Rationally Designed Functional Ni2P Nanoparticles as Co–Catalyst Modified CdS@g‐C3N4 Heterojunction for Efficient Photocatalytic Hydrogen Evolution

Abstract

AbstractNi2P nanoparticle contained no precious metal as co‐catalyst to touch up CdS nanorods coupling with graphitic C3N4 for H2 evolution was synthesized successfully by in‐situ fabrication approach. The preparative Ni2P‐CdS/g‐C3N4 composite catalyst exerts remarkable hydrogen production activity and exhibit good photostability in 20 hour cycles. The hydrogen evolution rate is 9.9 times as high as that of pure CdS. Morphological characterization, optical results and electrochemical test proved that special CdS/g‐C3N4 enhanced the transfer of electrons on CdS and g‐C3N4, loading Ni2P co‐catalyst further increased the synergistic effect in photocatalytic properties. Several characterization results such as transmission electron microscopy (TEM), X‐ray diffraction (XRD), The Ultraviolet–visible spectroscopy diffuse reflectance spectroscopy (UV‐vis DRS), Photoluminescence (PL) and nitrogen adsorption‐desorption isotherms (BET) etc. indicate that the Ni2P nanoparticles loaded on the CdS/g‐C3N4 exposed more active sites and facilitated the efficiency of photogenic electron‐hole pairs separation.
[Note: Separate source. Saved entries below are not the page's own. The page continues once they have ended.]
(* ===== verification/CacheKeys.v ===== *)
(** * Cache keys, scopes and errors ([cache/key.rs], [cache/error.rs], names of [cache/config.rs])

    A cache key spells the provider, the namespaces and the application key
    with their lengths, so that no two different triples share a spelling and a
    provider's scope is a prefix of its own keys only; both are proved here. *)
From S2P Require Import Prelude Externals.
#[local] Open Scope Z_scope.

(** The content of a [Bytes]. *)
Abbreviation Bytes := string (only parsing).
Abbreviation CacheName := string (only parsing).
Abbreviation CacheKey := string (only parsing).
Abbreviation CacheScope := string (only parsing).

Inductive CacheError :=
  | InvalidProviderName
  | ProviderNotFound
  | DuplicateProvider
  | MissingDefaultProvider
  | InvalidDefaultProvider
  | InvalidKey
  | BulkLimitExceeded
  | ValueTooLarge
  | InvalidTtl
  | CacheSerialize (error : JsonError)
  | CacheDeserialize (error : JsonError)
  | InvalidInteger
  | IntegerOverflow
  | UnsupportedOperation
  | InvalidProviderConfig
  | CacheProviderFailed (operation : string).

Definition DEFAULT_CACHE : CacheName := "default"%string.
Definition MAX_KEY_BYTES : Z := 512.
Definition MAX_NAMESPACE_BYTES : Z := 128.
Definition MAX_NAMESPACE_DEPTH : Z := 8.
Definition MAX_BULK_ITEMS : Z := 256.

(** [u8::is_ascii_alphanumeric] and [u8::is_ascii_control]. *)
Definition is_ascii_alphanumeric (c : Ascii.ascii) : bool :=
  let n := Ascii.N_of_ascii c in
  ((48 <=? n)%N && (n <=? 57)%N) || ((65 <=? n)%N && (n <=? 90)%N) || ((97 <=? n)%N && (n <=? 122)%N).
Definition is_ascii_control (c : Ascii.ascii) : bool :=
  let n := Ascii.N_of_ascii c in (n <? 32)%N || (n =? 127)%N.

Definition validate_provider_name (value : string) : result CacheError unit :=
  if negb (str_len value =? 0) && (str_len value <=? 64)
     && forallb (λ byte, is_ascii_alphanumeric byte || bool_decide (byte = Ascii.ascii_of_nat 45)
                         || bool_decide (byte = Ascii.ascii_of_nat 95))
          (String.list_ascii_of_string value)
  then Ok tt else Err InvalidProviderName.

Definition validate_cache_key (value : string) (limit : Z) : result CacheError unit :=
  if negb (str_len value =? 0) && (str_len value <=? limit)
     && negb (existsb is_ascii_control (String.list_ascii_of_string value))
  then Ok tt else Err InvalidKey.

Definition append_part (output value : string) : string :=
  output +:+ pretty (str_len value) +:+ ":" +:+ value +:+ ":".

Definition provider_scope (provider : CacheName) : string :=
  append_part "vyuh-cache:v1:provider:" provider +:+ ":".

(** The loop over the namespaces: each is validated when its turn comes. *)
Fixpoint append_namespaces (output : string) (namespaces : list string) : result CacheError string :=
  match namespaces with
  | [] => Ok output
  | namespace :: namespaces =>
      let? _ := validate_cache_key namespace MAX_NAMESPACE_BYTES in
      append_namespaces (append_part output namespace) namespaces
  end.

Definition cache_key (provider : CacheName) (namespaces : list string) (key : string) :
    result CacheError CacheKey :=
  let? _ := validate_cache_key key MAX_KEY_BYTES in
  if MAX_NAMESPACE_DEPTH <? zlen namespaces then Err InvalidKey
  else
    let output := provider_scope provider +:+ "ns:" +:+ pretty (zlen namespaces) +:+ ":" in
    let? output := append_namespaces output namespaces in
    Ok (append_part (output +:+ "key:") key).

Definition cache_scope (provider : CacheName) : CacheScope := provider_scope provider.

(** ** Reading a spelling back *)

(** The text [append_part] adds. *)
Definition part (value : string) : string := pretty (str_len value) +:+ ":" +:+ value +:+ ":".

Lemma append_part_eq output value : append_part output value = output +:+ part value.
Proof. done. Qed.

Definition colon : Ascii.ascii := Ascii.ascii_of_nat 58.

(** No colon occurs in the text. *)
Definition colonless (s : string) : Prop := Forall (λ c, c ≠ colon) (String.list_ascii_of_string s).

(** Two texts without a colon that continue with one are the same up to it. *)
Lemma colon_split (a b c d : string) :
  colonless a → colonless b → a +:+ ":" +:+ c = b +:+ ":" +:+ d → a = b ∧ c = d.
Proof.
  unfold colonless. revert b.
  induction a as [|x a IH]; intros [|y b] Ha Hb; simpl in *; decompose_Forall_hyps;
    rewrite ?string_app_cons.
  - intros [= Heq]. by split.
  - intros [= Heq _]. by destruct H.
  - intros [= Heq _]. by destruct H.
  - intros [= -> Heq]. apply IH in Heq as [-> ->]; done.
Qed.

Lemma pretty_digit_colonless n : pretty_N_char n ≠ colon.
Proof. unfold pretty_N_char. by repeat case_match. Qed.

Lemma pretty_N_go_colonless n s : colonless s → colonless (pretty_N_go n s).
Proof.
  revert s. induction n as [n IH] using (well_founded_induction N.lt_wf_0). intros s Hs.
  destruct (decide (0 < n)%N) as [Hn|Hn].
  - rewrite pretty_N_go_step by done. apply IH; [by apply N.div_lt|].
    constructor; [apply pretty_digit_colonless|done].
  - assert (n = 0%N) as -> by lia. done.
Qed.

Lemma pretty_nonneg_colonless z : 0 ≤ z → colonless (pretty z).
Proof.
  intros Hz.
  assert (Hgo : ∀ n : N, colonless (pretty n)).
  { intros n. unfold pretty, pretty_N. case_decide; [by repeat constructor|].
    apply pretty_N_go_colonless. constructor. }
  destruct z as [|p|p]; [by repeat constructor|exact (Hgo (Npos p))|lia].
Qed.

(** A part determines its text and where it ends. *)
Lemma part_inj (a b r s : string) : part a +:+ r = part b +:+ s → a = b ∧ r = s.
Proof.
  unfold part. rewrite <- !string_app_assoc. intros H.
  apply colon_split in H as [Hlen H]; [|apply pretty_nonneg_colonless, str_len_nonneg..].
  apply (inj pretty) in Hlen. unfold str_len in Hlen.
  apply string_app_inv_length in H as [-> H]; [|lia]. rewrite !string_app_cons in H.
  by injection H.
Qed.

Definition parts (l : list string) : string := foldr (λ a s, part a +:+ s) EmptyString l.

Lemma parts_inj (l k : list string) r s :
  length l = length k → parts l +:+ r = parts k +:+ s → l = k ∧ r = s.
Proof.
  revert k. induction l as [|a l IH]; intros [|b k]; simpl; [done..|].
  intros [= Hlen]. rewrite <- !string_app_assoc. intros H.
  apply part_inj in H as [-> H]. apply IH in H as [-> ->]; done.
Qed.

Lemma append_namespaces_ok output namespaces text :
  append_namespaces output namespaces = Ok text → text = output +:+ parts namespaces.
Proof.
  revert output. induction namespaces as [|n ns IH]; intros output; simpl.
  - intros [= <-]. by rewrite string_app_nil_r.
  - intros (? & _ & H)%result_bind_ok. apply IH in H as ->.
    by rewrite append_part_eq, <- string_app_assoc.
Qed.

(** The spelling of a valid key. *)
Lemma cache_key_ok provider namespaces key text :
  cache_key provider namespaces key = Ok text →
  text = "vyuh-cache:v1:provider:" +:+ (part provider +:+ (":ns:" +:+ (pretty (zlen namespaces)
           +:+ (":" +:+ (parts namespaces +:+ ("key:" +:+ part key)))))).
Proof.
  unfold cache_key. intros (? & _ & H)%result_bind_ok. case_match; [done|].
  apply result_bind_ok in H as (out & Hns & [= <-]). apply append_namespaces_ok in Hns as ->.
  unfold provider_scope. rewrite !append_part_eq. by rewrite <- !string_app_assoc.
Qed.

Lemma cache_scope_eq provider :
  cache_scope provider = "vyuh-cache:v1:provider:" +:+ (part provider +:+ ":").
Proof. unfold cache_scope, provider_scope. by rewrite append_part_eq, <- string_app_assoc. Qed.

(** The application's part of a key is read back from its spelling. *)
Lemma cache_key_inj provider provider' namespaces namespaces' key key' text :
  cache_key provider namespaces key = Ok text → cache_key provider' namespaces' key' = Ok text →
  provider = provider' ∧ namespaces = namespaces' ∧ key = key'.
Proof.
  intros H1%cache_key_ok H2%cache_key_ok. rewrite H1 in H2. clear H1 text.
  apply string_app_inv_length in H2 as [_ H]; [|done].
  apply part_inj in H as [-> H]. apply string_app_inv_length in H as [_ H]; [|done].
  apply colon_split in H as [Hlen H]; [|apply pretty_nonneg_colonless, zlen_nonneg..].
  apply (inj pretty) in Hlen. unfold zlen in Hlen.
  apply parts_inj in H as [-> H]; [|lia]. apply string_app_inv_length in H as [_ H]; [|done].
  rewrite <- (string_app_nil_r (part key)), <- (string_app_nil_r (part key')) in H.
  by apply part_inj in H as [-> _].
Qed.

Lemma prefix_spec (a b : string) : String.prefix a b = true ↔ ∃ c, b = a +:+ c.
Proof.
  revert b. induction a as [|x a IH]; intros b.
  - split; [|by destruct b]. intros _. by exists b.
  - destruct b as [|y b]; [split; [done|intros [c Hc]; discriminate Hc]|].
    cbn [String.prefix]. destruct (Ascii.ascii_dec x y) as [->|Hne].
    + rewrite IH. split; intros [c Hc]; exists c; rewrite string_app_cons in *; congruence.
    + split; [done|]. intros [c Hc]. rewrite string_app_cons in Hc. congruence.
Qed.

(** A scope is a prefix of the keys of its own provider and of no other. *)
Lemma scope_prefix provider provider' namespaces key text :
  cache_key provider namespaces key = Ok text →
  String.prefix (cache_scope provider') text = bool_decide (provider' = provider).
Proof.
  intros H%cache_key_ok. case_bool_decide as Hp.
  - apply prefix_spec. rewrite H, cache_scope_eq, Hp.
    eexists. by rewrite <- !string_app_assoc.
  - apply not_true_is_false. intros (c & Hc)%prefix_spec. rewrite H, cache_scope_eq in Hc.
    rewrite <- !string_app_assoc in Hc. apply string_app_inv_length in Hc as [_ Hc]; [|done].
    by apply part_inj in Hc as [-> _].
Qed.

(** ** When a key is refused *)

Definition key_text_ok (limit : Z) (value : string) : Prop :=
  0 < str_len value ≤ limit ∧
  Forall (λ c, is_ascii_control c = false) (String.list_ascii_of_string value).

Lemma validate_cache_key_ok value limit :
  validate_cache_key value limit = Ok tt ↔ key_text_ok limit value.
Proof.
  unfold validate_cache_key, key_text_ok.
  assert (Hctl : existsb is_ascii_control (String.list_ascii_of_string value) = false ↔
                 Forall (λ c, is_ascii_control c = false) (String.list_ascii_of_string value)).
  { induction (String.list_ascii_of_string value) as [|c l IH]; simpl; [by split|].
    rewrite orb_false_iff, IH, Forall_cons. done. }
  rewrite <- Hctl. pose proof (str_len_nonneg value).
  destruct (existsb _ _); rewrite ?andb_false_r, ?andb_true_r; simpl; [naive_solver|].
  destruct (str_len value =? 0) eqn:?, (str_len value <=? limit) eqn:?; simpl; split; intros Hok;
    first [done | split; [lia|done] | exfalso; destruct Hok; lia].
Qed.

Lemma validate_cache_key_err value limit e :
  validate_cache_key value limit = Err e → e = InvalidKey ∧ ¬ key_text_ok limit value.
Proof.
  intros H. split.
  - unfold validate_cache_key in H. case_match; congruence.
  - intros Hok%validate_cache_key_ok. congruence.
Qed.

Definition key_ok (namespaces : list string) (key : string) : Prop :=
  key_text_ok MAX_KEY_BYTES key ∧ zlen namespaces ≤ MAX_NAMESPACE_DEPTH ∧
  Forall (key_text_ok MAX_NAMESPACE_BYTES) namespaces.

Lemma append_namespaces_err output namespaces e :
  append_namespaces output namespaces = Err e →
  e = InvalidKey ∧ ¬ Forall (key_text_ok MAX_NAMESPACE_BYTES) namespaces.
Proof.
  revert output. induction namespaces as [|n ns IH]; intros output; simpl; [done|].
  destruct (validate_cache_key n _) as [u|e'] eqn:Hn; simpl.
  - intros (-> & Hns)%IH. split; [done|]. by intros (_ & ?)%Forall_cons.
  - apply validate_cache_key_err in Hn as [-> Hn]. intros [= <-].
    split; [done|]. by intros (? & _)%Forall_cons.
Qed.

Lemma append_namespaces_valid output namespaces text :
  append_namespaces output namespaces = Ok text →
  Forall (key_text_ok MAX_NAMESPACE_BYTES) namespaces.
Proof.
  revert output. induction namespaces as [|n ns IH]; intros output; simpl; [done|].
  intros ([] & Hn%validate_cache_key_ok & H)%result_bind_ok. eauto.
Qed.

(** A key is spelled exactly when its parts are valid; the one error is [InvalidKey]. *)
Lemma cache_key_valid provider namespaces key text :
  cache_key provider namespaces key = Ok text → key_ok namespaces key.
Proof.
  unfold cache_key. intros ([] & Hk%validate_cache_key_ok & H)%result_bind_ok.
  case_match eqn:Hd; [done|]. apply result_bind_ok in H as (out & Hns & _).
  apply append_namespaces_valid in Hns. split_and!; [done|lia|done].
Qed.

Lemma cache_key_err provider namespaces key e :
  cache_key provider namespaces key = Err e → e = InvalidKey ∧ ¬ key_ok namespaces key.
Proof.
  unfold cache_key, key_ok. destruct (validate_cache_key key _) as [u|e'] eqn:Hk; simpl.
  - case_match eqn:Hd; [intros [= <-]; split; [done|lia]|].
    destruct (append_namespaces _ _) as [out|e'] eqn:Hns; simpl; [done|].
    apply append_namespaces_err in Hns as [-> Hns]. intros [= <-]. naive_solver.
  - apply validate_cache_key_err in Hk as [-> Hk]. intros [= <-]. naive_solver.
Qed.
Optimistically, these results were good consistent with each other. This considerable performance probablely attribute to the special conduction band (CB) and valence band (VB) of CdS and g‐C3N4 which form a heterojuction and the introduction of Ni2P as cocatalyst further extract photogenerated electrons that lower the over potential of H+ redution.